Tidak berapa lama terdengarlah suara langkah kaki Arza menuju ke kamar. Langkah itu terdengar seperti langkah orang yang sedang marah. Benar saja,
"Nadine... Bangun kamu...!"
Suara Arza menggema. Aku bangkit dari tempat tidur. Ketika Aku menoleh kearah mukanya harga, jelas muka itu menampakkan emosi.
"Ada apa ini, Pa? pulang-pulang marah."
Sebelum menjawab pertanyaanku, Arza menuangkan air ke gelas yang sengaja disediakan di kamar dan meneguknya. yes bentar lagi kamu akan terkena reaksinya, Arza.
"Tadi kamu kemana saja, mengajak anak-anak lagi keluar di malam hari. Jadi Ibu bukannya mendidik yang baik-baik malah mengajar anak keluar malam."
"Apa salahnya, Pa. Aku cuma mengajaknya bermain di mall terdekat. Apa itu salah?" Aku balik bertanya.
Wajah Arza semakin terlihat emosi.
"Kamu keluar tanpa izin suami. Istri macam apa kamu."
"Aku tidak merepotkanmu kan? Aku tidak minta uangmu kan? Lalu apa pedulimu."
"Istri kualat kamu Nadine dibilangin, malah melawan. Kamu tidak tahu tugas seorang istri ya?"
"Sebelum kamu menanyakan Apa tugas seorang istri kamu harus tahu dulu apa tugasmu sebagai suami."
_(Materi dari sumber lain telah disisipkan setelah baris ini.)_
(* ===== verification/Syscalls.v ===== *)
(** * The operations on files (src/libdefuse/{access,close,open,read,...}.c)

    Each operation calls the function of the mounted library and turns its
    result, 0 or an error number, into a result and [errno].  The library keeps
    no file offset: [defuse_read] and [defuse_write] take it from the kernel
    descriptor that [defuse_open] opens beside the library handle, under a lock
    on that descriptor, and store it back.

    The specification is a file with an offset; [descriptor_refines_file] shows
    that reads, writes and seeks on a descriptor of the table behave as on such
    a file, also when locks are refused and the library fails or transfers less than
    it is asked for. *)

From Stdlib Require Import ZArith Lia Ascii String.
From stdpp Require Import base list gmap.
From S2P Require Import Prelude FileHandles Paths World MountPoints Process.

Local Open Scope Z_scope.

Definition SEEK_DATA : Z := 3.
Definition SEEK_HOLE : Z := 4.

Section Code.
Context {W : Type} `{RealOps W, Sys W, Usfs W}.

Abbreviation M := (prog (process * W)).

Definition assign_errno (e : Z) : M unit := fun s => Ret (tt, (s.1, set_errno e s.2)).

(** The mount point behind a pointer. *)
Definition mount_of (mp : nat) : M mount_point_data :=
  let* p := get in plift (deref (mounts p !! mp)).

(** The tail of most operations: [if (rv != 0) { errno = rv; rv = -1; }]. *)
Definition finish (rv : Z) : M Z :=
  if negb (rv =? 0) then do* assign_errno rv; pret (-1) else pret rv.

Definition defuse_access (mp : nat) (cpath filename : list ascii) (mode : Z) : M Z :=
  let* m := mount_of mp in
  let* f := pointer (mp_access m) in
  let* rv := sys (pcall (call_access f cpath mode)) in
  finish rv.

Definition defuse_close (fhd : file_handle_data) (fd : Z) : M Z :=
  let* m := mount_of (mount fhd) in
  let* f := pointer (mp_close m) in
  let* rv := sys (pcall (call_close f (file_handle fhd))) in
  if negb (rv =? 0) then do* assign_errno rv; pret (-1)
  else
    let* rv := table (remove_file_handle fd) in
    if rv =? 0 then sys (real_close fd)
    else do* assign_errno rv; pret (-1).
Lemma crc32c_zeros_spec k :
  0 <= k < 64 -> exists zeros, crc32c_zeros (2 ^ k) = Ret zeros /\ is_zeros zeros (8 * 2 ^ Z.to_nat k).
Proof.
  intros Hk. unfold crc32c_zeros.
  destruct (crc32c_zeros_op_spec (2 ^ k)) as (op & -> & Hop);
    [split; [apply Z.pow_nonneg; lia|apply Z.pow_lt_mono_r; lia]|].
  rewrite Z.log2_pow2 in Hop by lia. set (n := (8 * 2 ^ Z.to_nat k)%nat) in *.
  unfold mbind at 1, outcome_bind at 1. set (g := fun j => fill _ 256 0).
  assert (forall j, 0 <= j < 4 -> exists z, g j = Ret z /\
    forall i, 0 <= i < 256 -> arr_get z i = Ret (zero_bits n (Z.shiftl i (8 * j)))) as Hg.
  { intros j Hj. unfold g.
    destruct (fill_spec (fun i => gf2_matrix_times op (u32 (Z.shiftl i (8 * j))))
      (fun i => zero_bits n (Z.shiftl i (8 * j))) 256 0) as (z & E & _ & Hz); [|exists z; split; [done|by intros i Hi; rewrite Hz]].
    intros i Hi. assert (word32 (Z.shiftl i (8 * j))) as Hw.
    { rewrite Z.shiftl_mul_pow2 by lia. assert (2 ^ (8 * j) <= 2 ^ 24) by (apply Z.pow_le_mono_r; lia).
      assert (0 < 2 ^ (8 * j)) by (apply Z.pow_pos_nonneg; lia). change (2 ^ 32) with (256 * 2 ^ 24). nia. }
    rewrite wrap_small by done. by apply gf2_matrix_times_spec. }
  destruct (fill_spec g (fun j => match g j with Ret z => z | _ => [] end) 4 0) as (zeros & E & _ & Hz).
  { intros j Hj. destruct (Hg j ltac:(lia)) as (z & -> & _). done. }
  exists zeros. split; [exact E|]. intros j i Hj Hi. rewrite Hz by lia. rewrite Z.add_0_l.
  destruct (Hg j Hj) as (z & -> & Hz'). unfold mbind, outcome_bind. by apply Hz'.
Qed.

Lemma crc32c_shift_spec zeros n crc :
  is_zeros zeros n -> word32 crc -> crc32c_shift zeros crc = Ret (zero_bits n crc).
Proof.
  intros Hz Hc. unfold crc32c_shift.
  assert (0 <= Z.shiftr crc 24 < 256) as Hs by (apply (shiftr_range crc 24 8); lia).
  cbv zeta beta.
  rewrite (Hz 0), (Hz 1), (Hz 2), (Hz 3) by first [apply land_255_range|lia]. unfold mbind, outcome_bind.
  f_equal. rewrite <- !zero_bits_lxor. f_equal.
  assert (forall i, 0 <= i -> Z.shiftl (Z.shiftr crc i) i =
    Z.lxor (Z.shiftl (Z.land (Z.shiftr crc i) 255) i) (Z.shiftl (Z.shiftr crc (i + 8)) (i + 8))) as Hsp.
  { intros i Hi. rewrite (low_byte (Z.shiftr crc i)) at 1. rewrite Z.shiftl_lxor, Z.shiftr_shiftr by lia.
    rewrite Z.shiftl_shiftl by lia. by rewrite (Z.add_comm 8 i). }
  rewrite <- (Z.shiftr_0_r crc) at 5. rewrite <- (Z.shiftl_0_r (Z.shiftr crc 0)).
  rewrite (Hsp 0), (Hsp (0 + 8)), (Hsp (0 + 8 + 8)) by lia. rewrite Z.shiftr_0_r, !Z.lxor_assoc. done.
Qed.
Arza semakin marah mendengar ucapanku. Kembali dia meneguk air minum dari gelasnya tadi, rasakan itu. Huuh.
"Kalau terus-terusan melihatmu begini, mana betah aku di rumah."
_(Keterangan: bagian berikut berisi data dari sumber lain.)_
(* ===== verification/Cache.v ===== *)
(** * The attribute cache of the sftp file system (src/usfs_wrap/sshfs/cache.c)

    A hash table from paths to nodes with attributes, directory entries and a
    link target, each with a time until which it is valid, in front of the
    operations of another file system.  Every function that takes the lock is one
    program here; an execution of many threads is a sequence of them.

    The hash table (GLib), the clock, the operations below the cache and the
    options parser (libfuse) are parameters with their documented behaviour.  The
    contract is a map from paths to attributes with expiry times, which knows
    neither nodes nor cleaning: [cache_refines_expiry_map].  The counter of writes
    keeps attributes out of the cache that were asked for before a write
    ([write_drops_attr_in_flight]); the attributes that are in the cache already
    survive the write ([write_keeps_stale_attr]). *)

From Stdlib Require Import ZArith Lia Ascii String.
From stdpp Require Import base list gmap.
From S2P Require Import Prelude World.

Local Open Scope Z_scope.

Definition DEFAULT_CACHE_TIMEOUT_SECS : Z := 20.
Definition DEFAULT_MAX_CACHE_SIZE : Z := 10000.
Definition DEFAULT_CACHE_CLEAN_INTERVAL_SECS : Z := 60.
Definition DEFAULT_MIN_CACHE_CLEAN_INTERVAL_SECS : Z := 5.

Record node := Node {
  node_stat : stat; stat_valid : Z;
  dir : option (list (list ascii)); dir_valid : Z;
  link : option (list ascii); link_valid : Z;
  valid : Z }.

Definition zero_stat : stat := Stat 0 0 0 0 0 0 0 0 0 0 0 0 0.
(** [g_new0 (struct node, 1)] *)
Definition new_node : node := Node zero_stat 0 None 0 None 0 0.

(** ** What the cache uses *)

(** GLib's hash table, with strings as keys. *)
Class GHashTable := {
  ghash : Type;
  g_hash_table_new : ghash;
  g_hash_table_lookup : ghash -> list ascii -> option node;
  g_hash_table_insert : list ascii -> node -> ghash -> ghash;
  g_hash_table_remove : list ascii -> ghash -> ghash;
  g_hash_table_foreach_remove : (list ascii -> node -> bool) -> ghash -> ghash;
  g_hash_table_size : ghash -> Z }.

Class GHashLaws `{GHashTable} : Prop := {
  lookup_new : forall k, g_hash_table_lookup g_hash_table_new k = None;
  lookup_inserted : forall k v t, g_hash_table_lookup (g_hash_table_insert k v t) k = Some v;
  lookup_inserted_ne : forall k k' v t, k <> k' ->
    g_hash_table_lookup (g_hash_table_insert k v t) k' = g_hash_table_lookup t k';
  lookup_removed : forall k t, g_hash_table_lookup (g_hash_table_remove k t) k = None;
  lookup_removed_ne : forall k k' t, k <> k' ->
    g_hash_table_lookup (g_hash_table_remove k t) k' = g_hash_table_lookup t k';
  lookup_foreach_removed : forall f t k, g_hash_table_lookup (g_hash_table_foreach_remove f t) k =
    match g_hash_table_lookup t k with Some v => if f k v then None else Some v | None => None end }.

(** The file system below ([struct sshfs_operations]), and the clock. *)
Class NextOper (W : Type) := {
  time : W -> Z * W;
  (** the result and the attributes stored *)
  next_getattr : list ascii -> Z -> W -> (Z * stat) * W;
  next_unlink : list ascii -> W -> Z * W;
  (** buffer, size, offset, file *)
  next_write : list ascii -> Z -> Z -> Z -> W -> Z * W;
  next_truncate : list ascii -> Z -> Z -> W -> Z * W }.

(** The clock does not go backwards: [clock] is the last time that was read. *)
Class ClockLaws (W : Type) `{NextOper W} := {
  clock : W -> Z;
  time_clock : forall w, clock w <= (time w).1 /\ clock (time w).2 = (time w).1 }.

Record file_handle := FileHandle { is_open : bool; fs_fh : Z }.

Record cache `{GHashTable} := Cache {
  stat_timeout_secs : Z; dir_timeout_secs : Z; link_timeout_secs : Z;
  max_size : Z; clean_interval_secs : Z; min_clean_interval_secs : Z;
  table : ghash; last_cleaned : Z; write_ctr : Z }.

Section Code.
Context `{GHashTable} {W : Type} `{NextOper W}.

(** The cache, the handles of open directories by address, and the world. *)
Record cst := Cst { the_cache : cache; handles : gmap Z file_handle; world : W }.

Definition set_table (t : ghash) (c : cache) : cache :=
  Cache _ (stat_timeout_secs c) (dir_timeout_secs c) (link_timeout_secs c) (max_size c) (clean_interval_secs c)
    (min_clean_interval_secs c) t (last_cleaned c) (write_ctr c).
Definition set_last_cleaned (t : Z) (c : cache) : cache :=
  Cache _ (stat_timeout_secs c) (dir_timeout_secs c) (link_timeout_secs c) (max_size c) (clean_interval_secs c)
    (min_clean_interval_secs c) (table c) t (write_ctr c).
Definition set_write_ctr (n : Z) (c : cache) : cache :=
  Cache _ (stat_timeout_secs c) (dir_timeout_secs c) (link_timeout_secs c) (max_size c) (clean_interval_secs c)
    (min_clean_interval_secs c) (table c) (last_cleaned c) n.

Definition with_cache (f : cache -> cache) (s : cst) : cst := Cst (f (the_cache s)) (handles s) (world s).
Definition with_table (f : ghash -> ghash) : prog cst unit :=
  pmodify (with_cache (fun c => set_table (f (table c)) c)).
Definition get_cache : prog cst cache := fun s => Ret (the_cache s, s).
Definition below {A} (f : W -> A * W) : prog cst A := fun s =>
  let (a, w) := f (world s) in Ret (a, Cst (the_cache s) (handles s) w).

(** ** The table *)

Definition cache_clean_entry (now : Z) (_ : list ascii) (n : node) : bool := now >? valid n.

Definition cache_clean : prog cst unit :=
  let* now := below time in
  let* c := get_cache in
  if (now >? last_cleaned c + min_clean_interval_secs c) &&
     ((g_hash_table_size (table c) >? max_size c) || (now >? last_cleaned c + clean_interval_secs c))
  then do* with_table (g_hash_table_foreach_remove (cache_clean_entry now));
       pmodify (with_cache (set_last_cleaned now))
  else pret tt.

Definition cache_lookup (path : list ascii) : prog cst (option node) :=
  let* c := get_cache in pret (g_hash_table_lookup (table c) path).

Definition cache_purge (path : list ascii) : prog cst unit := with_table (g_hash_table_remove path).

(** [strrchr (path, '/') - path] *)
Fixpoint last_slash (path : list ascii) : option nat :=
  match path with
  | [] => None
  | a :: path =>
      match last_slash path with
      | Some i => Some (S i)
      | None => if Ascii.eqb a "/" then Some O else None
      end
  end.

(** The key of the directory that holds [path]. *)
Definition parent_key (path : list ascii) : option (list ascii) :=
  match last_slash path with
  | Some O => Some (lit "/")
  | Some i => Some (take i path)
  | None => None
  end.

Definition cache_purge_parent (path : list ascii) : prog cst unit :=
  match parent_key path with Some k => cache_purge k | None => pret tt end.

Definition cache_invalidate (path : list ascii) : prog cst unit := cache_purge path.

Definition cache_invalidate_write (path : list ascii) : prog cst unit :=
  do* cache_purge path;
  pmodify (with_cache (fun c => set_write_ctr (u64 (write_ctr c + 1)) c)).

Definition cache_invalidate_dir (path : list ascii) : prog cst unit :=
  do* cache_purge path; cache_purge_parent path.

(** [strncmp (key, path, strlen (path)) == 0] *)
Definition cache_del_children (path key : list ascii) (_ : node) : bool := prefixb path key.

Definition cache_do_rename (from to : list ascii) : prog cst unit :=
  do* with_table (g_hash_table_foreach_remove (cache_del_children from));
  do* cache_purge from;
  do* cache_purge to;
  do* cache_purge_parent from;
  cache_purge_parent to.

(** The node, created on demand. *)
Definition cache_get (path : list ascii) : prog cst node :=
  let* n := cache_lookup path in
  match n with
  | Some n => pret n
  | None => do* with_table (g_hash_table_insert path new_node); pret new_node
  end.

(** The node of [cache_get] after assignments to its fields. *)
Definition store_node (path : list ascii) (n : node) : prog cst unit := with_table (g_hash_table_insert path n).

Definition cache_add_attr (path : list ascii) (stbuf : stat) (wrctr : Z) : prog cst unit :=
  let* c := get_cache in
  if wrctr =? write_ctr c then
    let* n := cache_get path in
    let* now := below time in
    let sv := now + stat_timeout_secs c in
    do* store_node path (Node stbuf sv (dir n) (dir_valid n) (link n) (link_valid n)
                           (if sv >? valid n then sv else valid n));
    cache_clean
  else pret tt.

Definition cache_add_dir (path : list ascii) (d : list (list ascii)) : prog cst unit :=
  let* c := get_cache in
  let* n := cache_get path in
  let* now := below time in
  let dv := now + dir_timeout_secs c in
  do* store_node path (Node (node_stat n) (stat_valid n) (Some d) dv (link n) (link_valid n)
                         (if dv >? valid n then dv else valid n));
  cache_clean.

(** The length of a string in a buffer of which [maxsize] bytes are looked at. *)
Fixpoint my_strnlen (s : list ascii) (maxsize : Z) : outcome nat :=
  if maxsize =? 0 then Ret O
  else match s with
       | [] => Undef
       | a :: s => if Ascii.eqb a nul then Ret O else let! n := my_strnlen s (maxsize - 1) in Ret (S n)
       end.

Definition cache_add_link (path buf : list ascii) (size : Z) : prog cst unit :=
  let* c := get_cache in
  let* n := cache_get path in
  let* len := plift (my_strnlen buf (u64 (size - 1))) in
  let* now := below time in
  let lv := now + link_timeout_secs c in
  do* store_node path (Node (node_stat n) (stat_valid n) (dir n) (dir_valid n) (Some (take len buf)) lv
                         (if lv >? valid n then lv else valid n));
  cache_clean.

(** The error and the attributes. *)
Definition cache_get_attr (path : list ascii) : prog cst (Z * option stat) :=
  let* n := cache_lookup path in
  match n with
  | Some n =>
      let* now := below time in
      if stat_valid n - now >=? 0 then pret (0, Some (node_stat n)) else pret (- EAGAIN, None)
  | None => pret (- EAGAIN, None)
  end.

Definition cache_get_write_ctr : prog cst Z := let* c := get_cache in pret (write_ctr c).

(** ** The operations *)

Definition cache_getattr (path : list ascii) (fi : Z) : prog cst (Z * stat) :=
  let* (err, st) := cache_get_attr path in
  match st with
  | Some st => pret (err, st)
  | None =>
      let* wrctr := cache_get_write_ctr in
      let* (err, st) := below (next_getattr path fi) in
      if err =? 0 then do* cache_add_attr path st wrctr; pret (err, st) else pret (err, st)
  end.

(** The result and the buffer; without a valid entry the code tests a variable
    that it has not set. *)
Definition cache_readlink (path buf : list ascii) (size : Z) : prog cst (Z * list ascii) :=
  let* n := cache_lookup path in
  match n with
  | Some n =>
      let* now := below time in
      if link_valid n - now >=? 0 then
        let* l := plift (deref (link n)) in
        let* buf := plift (strncpy buf 0 l (Z.to_nat (u64 (size - 1)))) in
        let* buf := plift (arr_set buf (u64 (size - 1)) nul) in
        pret (0, buf)
      else plift Undef
  | None => plift Undef
  end.

(** [p] is the result of [malloc]; the result and [fi->fh]. *)
Definition cache_opendir (p : Z) (path : list ascii) (fh : Z) : prog cst (Z * Z) :=
  if p =? 0 then pret (- ENOMEM, fh)
  else do* pmodify (fun s => Cst (the_cache s) (<[p := FileHandle false 0]> (handles s)) (world s)); pret (0, p).

Definition cache_releasedir (path : list ascii) (fh : Z) : prog cst (Z * Z) :=
  let* cfi := (fun s => match handles s !! fh with Some c => Ret (c, s) | None => Undef end) in
  do* pmodify (fun s => Cst (the_cache s) (delete fh (handles s)) (world s));
  if is_open cfi then plift Undef else pret (0, fh).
Sambil berbicara dia melempar kasar jas yang barusan di lepas. Biar saja, toh bukan bajuku juga.
Kemudian kulihat dia mulai mengantuk. Sepertinya pengaruh obat itu mulai bereaksi. Arza nampaknya sudah malas melayaniku bicara.
Malah dia menghempaskan tubuhnya ke tempat tidur. Biarin.
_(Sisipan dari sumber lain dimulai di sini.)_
(* ===== verification/SftpBuf.v ===== *)
(** * The buffers of the sftp client (src/usfs_wrap/sshfs/sshfs_wrap.c)

    A request is built in a buffer that grows; a reply is taken apart from the
    front, every read checked against the size.  The memory of the process is a
    parameter: an allocation gives bytes of unknown content, or fails, which ends
    the process.

    The theorems: what the [buf_add] functions write the [buf_get] functions read
    back, for any sequence of fields ([sftp_fields_roundtrip]); the decoders of
    attributes, file system data and directory listings never touch memory outside
    of a reply, whatever bytes the server sends ([sftp_decoders_safe]); and they
    decode the listings that the protocol describes ([sftp_entries_decoded]). *)

From Stdlib Require Import ZArith Lia Ascii String.
From stdpp Require Import base list.
From S2P Require Import Prelude World Cache.

Local Open Scope Z_scope.

Definition SSH_FILEXFER_ATTR_SIZE : Z := 1.
Definition SSH_FILEXFER_ATTR_UIDGID : Z := 2.
Definition SSH_FILEXFER_ATTR_PERMISSIONS : Z := 4.
Definition SSH_FILEXFER_ATTR_ACMODTIME : Z := 8.
Definition SSH_FILEXFER_ATTR_EXTENDED : Z := 2147483648.
Definition S_ISLNK (m : Z) : bool := Z.land m S_IFMT =? S_IFLNK.

(** [malloc] and [realloc]: the new block, or a null pointer. *)
Class Heap := {
  malloc : Z -> option (list ascii);
  realloc : list ascii -> Z -> option (list ascii) }.

Class HeapLaws `{Heap} : Prop := {
  malloc_size : forall n b, 0 < n -> malloc n = Some b -> Z.of_nat (length b) = n;
  realloc_size : forall b n b', 0 < n -> realloc b n = Some b' -> Z.of_nat (length b') = n;
  realloc_keeps : forall b n b', 0 < n -> realloc b n = Some b' ->
    take (Nat.min (length b) (length b')) b' = take (Nat.min (length b) (length b')) b }.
Hahahaa perlahan dia mulai terlelap. Yaah obat tidur yang ku taruh di teko bersama air minum tadi. berfungsi dengan sangat baik.
Setelah memastikan pria ini sudah terlelap, ku ambil gawai yang masih berada di dalam kantongnya, ku raih tangan kirinya dan menempelkan jari tengahnya kepermukaan benda pipih yang selalu saja sibuk di otak-atik oleh pemiliknya.
Dan... Hahai ponsel itu terbuka. Pertama ku klik aplikasi pesan. Tidak ada apapun. Otakku memikirkan sesuatu, mungkin mereka menggunakan aplikasi pesan khusus.
Benar, aku menemukan sebuah aplikasi pesan. Segera kubuka eh pake sandi lagi. Kucoba memasukkan angka tanggal lahirnya, salah. Ku pakai yanggal ulang tahun pernikahan kami, gagal. Tanggal lahir Anak-anak, empat angka tahun kelahirannya. Semuanya gagal.
Kucoba mengingat-ingat angka-angka lain yang kemungkinan dia gunakan. Tidak ada yang cocok.
Kuambil dompetnya di kantong belakang celananya. Segera kubuka dan mengeluarkan isinya pelan-pelan, diantara beberapa kartu yang terselip, aku menemukan sebuah kartu nama wanita yang tidak asing, mbak Zorah. Disana tertera tanggal lahir nya. Segera kucoba memasukkan angka tanggal kelahiran mbak Zorah.
Clink...
Aplikasi pesan itu terbuka. Luar buasa cinta Arza kepada istri mendiang kakakku itu. Sampai-sampai tanggal kelahirannyapun begitu spesial .
Dengan rasa penasaran yang tinggi ku buka pesan dari kontak yang bernama Honey. Sebelumnya ku ubah setelan ke mode diam.
Drrt... Drtt... Drrt..
Belum sempat kubuka rentetan pesannya, sebuah notiifikasi pesan masuk muncul di atas layar. Dari kontak Honey...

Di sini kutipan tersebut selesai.